*** Begin section ***

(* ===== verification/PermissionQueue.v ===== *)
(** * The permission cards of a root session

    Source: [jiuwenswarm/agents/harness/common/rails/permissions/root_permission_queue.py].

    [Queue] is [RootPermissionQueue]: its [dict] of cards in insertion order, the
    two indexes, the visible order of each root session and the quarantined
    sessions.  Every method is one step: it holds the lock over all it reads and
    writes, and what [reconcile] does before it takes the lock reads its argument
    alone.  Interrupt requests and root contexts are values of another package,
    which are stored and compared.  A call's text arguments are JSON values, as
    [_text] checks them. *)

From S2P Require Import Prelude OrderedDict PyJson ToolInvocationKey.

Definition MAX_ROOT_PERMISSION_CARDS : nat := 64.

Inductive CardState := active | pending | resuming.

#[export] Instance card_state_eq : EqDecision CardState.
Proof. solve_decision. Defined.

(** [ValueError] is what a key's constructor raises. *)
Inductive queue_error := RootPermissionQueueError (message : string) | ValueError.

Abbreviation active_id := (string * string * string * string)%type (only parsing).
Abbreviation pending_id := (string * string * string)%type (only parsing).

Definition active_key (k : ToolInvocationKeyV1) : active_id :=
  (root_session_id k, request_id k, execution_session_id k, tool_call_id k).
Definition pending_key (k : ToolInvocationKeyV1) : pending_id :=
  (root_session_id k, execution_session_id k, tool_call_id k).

*** End section ***
*** Begin section ***

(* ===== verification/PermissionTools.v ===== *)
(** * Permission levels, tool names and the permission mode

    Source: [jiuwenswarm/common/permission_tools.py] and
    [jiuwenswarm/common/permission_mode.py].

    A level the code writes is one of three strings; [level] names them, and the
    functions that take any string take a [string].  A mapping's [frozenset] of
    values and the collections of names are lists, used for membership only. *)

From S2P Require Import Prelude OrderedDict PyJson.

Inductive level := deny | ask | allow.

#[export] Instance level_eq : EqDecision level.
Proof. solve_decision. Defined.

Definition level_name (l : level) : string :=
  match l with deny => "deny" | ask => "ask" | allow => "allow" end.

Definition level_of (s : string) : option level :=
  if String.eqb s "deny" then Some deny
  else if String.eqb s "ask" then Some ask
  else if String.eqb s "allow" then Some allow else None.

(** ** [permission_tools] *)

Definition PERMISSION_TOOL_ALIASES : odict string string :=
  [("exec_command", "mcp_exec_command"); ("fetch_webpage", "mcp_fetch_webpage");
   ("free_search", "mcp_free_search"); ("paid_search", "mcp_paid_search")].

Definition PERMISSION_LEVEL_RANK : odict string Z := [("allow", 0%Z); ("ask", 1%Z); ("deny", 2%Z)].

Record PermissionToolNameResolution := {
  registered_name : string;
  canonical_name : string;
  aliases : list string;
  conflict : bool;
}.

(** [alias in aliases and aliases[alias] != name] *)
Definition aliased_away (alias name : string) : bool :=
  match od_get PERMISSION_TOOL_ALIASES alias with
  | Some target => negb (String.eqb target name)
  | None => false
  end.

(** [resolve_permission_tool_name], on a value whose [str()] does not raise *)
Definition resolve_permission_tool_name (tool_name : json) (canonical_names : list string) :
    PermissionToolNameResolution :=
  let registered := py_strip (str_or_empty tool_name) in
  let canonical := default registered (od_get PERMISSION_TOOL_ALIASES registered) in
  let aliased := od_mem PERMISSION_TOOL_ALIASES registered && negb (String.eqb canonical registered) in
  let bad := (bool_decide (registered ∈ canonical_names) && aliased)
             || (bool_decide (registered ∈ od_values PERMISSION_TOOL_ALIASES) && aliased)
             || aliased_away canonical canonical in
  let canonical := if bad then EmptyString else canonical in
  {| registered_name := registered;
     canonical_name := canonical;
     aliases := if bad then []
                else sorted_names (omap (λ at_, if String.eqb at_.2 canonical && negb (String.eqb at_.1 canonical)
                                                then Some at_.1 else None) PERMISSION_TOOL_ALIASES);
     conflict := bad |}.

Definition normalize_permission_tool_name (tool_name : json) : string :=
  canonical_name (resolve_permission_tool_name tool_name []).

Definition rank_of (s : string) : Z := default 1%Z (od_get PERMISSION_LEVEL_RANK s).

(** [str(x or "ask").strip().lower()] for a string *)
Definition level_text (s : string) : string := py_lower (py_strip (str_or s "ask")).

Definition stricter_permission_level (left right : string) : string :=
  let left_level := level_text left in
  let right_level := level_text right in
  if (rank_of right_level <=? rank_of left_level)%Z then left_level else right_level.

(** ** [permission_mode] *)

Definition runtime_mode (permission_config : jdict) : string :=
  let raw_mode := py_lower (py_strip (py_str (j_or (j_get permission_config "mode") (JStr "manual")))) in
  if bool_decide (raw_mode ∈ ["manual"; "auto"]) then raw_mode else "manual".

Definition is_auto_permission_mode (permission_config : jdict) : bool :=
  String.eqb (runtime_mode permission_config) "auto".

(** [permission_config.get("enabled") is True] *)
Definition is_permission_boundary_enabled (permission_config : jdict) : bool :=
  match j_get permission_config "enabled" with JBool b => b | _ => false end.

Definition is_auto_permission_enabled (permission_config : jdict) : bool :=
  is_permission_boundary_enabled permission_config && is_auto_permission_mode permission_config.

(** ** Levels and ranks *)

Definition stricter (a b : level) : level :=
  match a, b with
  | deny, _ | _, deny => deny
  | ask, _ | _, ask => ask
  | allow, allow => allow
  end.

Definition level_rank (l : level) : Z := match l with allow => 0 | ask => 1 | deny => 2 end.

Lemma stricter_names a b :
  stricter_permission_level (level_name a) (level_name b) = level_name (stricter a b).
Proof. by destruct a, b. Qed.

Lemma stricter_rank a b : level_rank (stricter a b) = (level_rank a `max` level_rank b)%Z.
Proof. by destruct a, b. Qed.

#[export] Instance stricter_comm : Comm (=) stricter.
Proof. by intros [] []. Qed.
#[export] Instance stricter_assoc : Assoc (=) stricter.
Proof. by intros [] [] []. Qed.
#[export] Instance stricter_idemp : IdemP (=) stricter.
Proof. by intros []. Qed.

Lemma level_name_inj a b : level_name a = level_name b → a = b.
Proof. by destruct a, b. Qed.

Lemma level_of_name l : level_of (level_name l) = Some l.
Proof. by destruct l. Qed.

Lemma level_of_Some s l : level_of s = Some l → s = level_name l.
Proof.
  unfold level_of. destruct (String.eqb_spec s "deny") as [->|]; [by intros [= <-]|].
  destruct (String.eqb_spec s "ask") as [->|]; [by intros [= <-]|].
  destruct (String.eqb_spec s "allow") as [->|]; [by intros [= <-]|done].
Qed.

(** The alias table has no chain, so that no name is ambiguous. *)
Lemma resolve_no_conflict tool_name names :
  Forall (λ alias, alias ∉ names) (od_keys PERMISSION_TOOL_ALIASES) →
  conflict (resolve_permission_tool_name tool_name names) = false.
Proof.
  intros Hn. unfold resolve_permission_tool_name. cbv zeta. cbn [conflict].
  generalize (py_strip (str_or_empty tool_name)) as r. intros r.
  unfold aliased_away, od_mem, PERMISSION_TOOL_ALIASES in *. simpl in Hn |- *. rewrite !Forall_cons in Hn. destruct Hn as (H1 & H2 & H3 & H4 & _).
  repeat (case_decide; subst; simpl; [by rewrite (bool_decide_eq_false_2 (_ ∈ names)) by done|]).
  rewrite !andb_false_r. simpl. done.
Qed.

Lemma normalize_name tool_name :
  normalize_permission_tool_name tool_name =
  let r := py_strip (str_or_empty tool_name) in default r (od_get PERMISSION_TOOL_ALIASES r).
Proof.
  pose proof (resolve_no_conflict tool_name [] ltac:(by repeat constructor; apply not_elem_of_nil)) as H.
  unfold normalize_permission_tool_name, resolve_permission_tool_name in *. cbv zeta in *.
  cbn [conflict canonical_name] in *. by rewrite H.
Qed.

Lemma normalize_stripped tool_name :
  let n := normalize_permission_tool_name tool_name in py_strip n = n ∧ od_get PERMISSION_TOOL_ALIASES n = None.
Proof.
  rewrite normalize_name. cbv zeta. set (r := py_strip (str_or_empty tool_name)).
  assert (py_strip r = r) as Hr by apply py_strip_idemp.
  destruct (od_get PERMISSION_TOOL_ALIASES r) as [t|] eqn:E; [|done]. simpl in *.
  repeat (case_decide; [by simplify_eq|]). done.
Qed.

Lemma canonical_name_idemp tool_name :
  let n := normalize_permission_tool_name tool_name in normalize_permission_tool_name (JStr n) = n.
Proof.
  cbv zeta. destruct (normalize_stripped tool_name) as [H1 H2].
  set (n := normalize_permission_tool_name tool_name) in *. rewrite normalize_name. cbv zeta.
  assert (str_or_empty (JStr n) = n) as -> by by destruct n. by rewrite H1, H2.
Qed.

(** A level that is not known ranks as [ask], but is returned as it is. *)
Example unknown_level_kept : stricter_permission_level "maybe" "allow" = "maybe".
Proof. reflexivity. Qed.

*** End section ***

Assignment: Copy, exactly and only, the lines above that begin with the one containing "then Some at_.1" and finish with the one containing "Definition level_text (s".

Reply:
                                                then Some at_.1 else None) PERMISSION_TOOL_ALIASES);
     conflict := bad |}.

Definition normalize_permission_tool_name (tool_name : json) : string :=
  canonical_name (resolve_permission_tool_name tool_name []).

Definition rank_of (s : string) : Z := default 1%Z (od_get PERMISSION_LEVEL_RANK s).

(** [str(x or "ask").strip().lower()] for a string *)
Definition level_text (s : string) : string := py_lower (py_strip (str_or s "ask")).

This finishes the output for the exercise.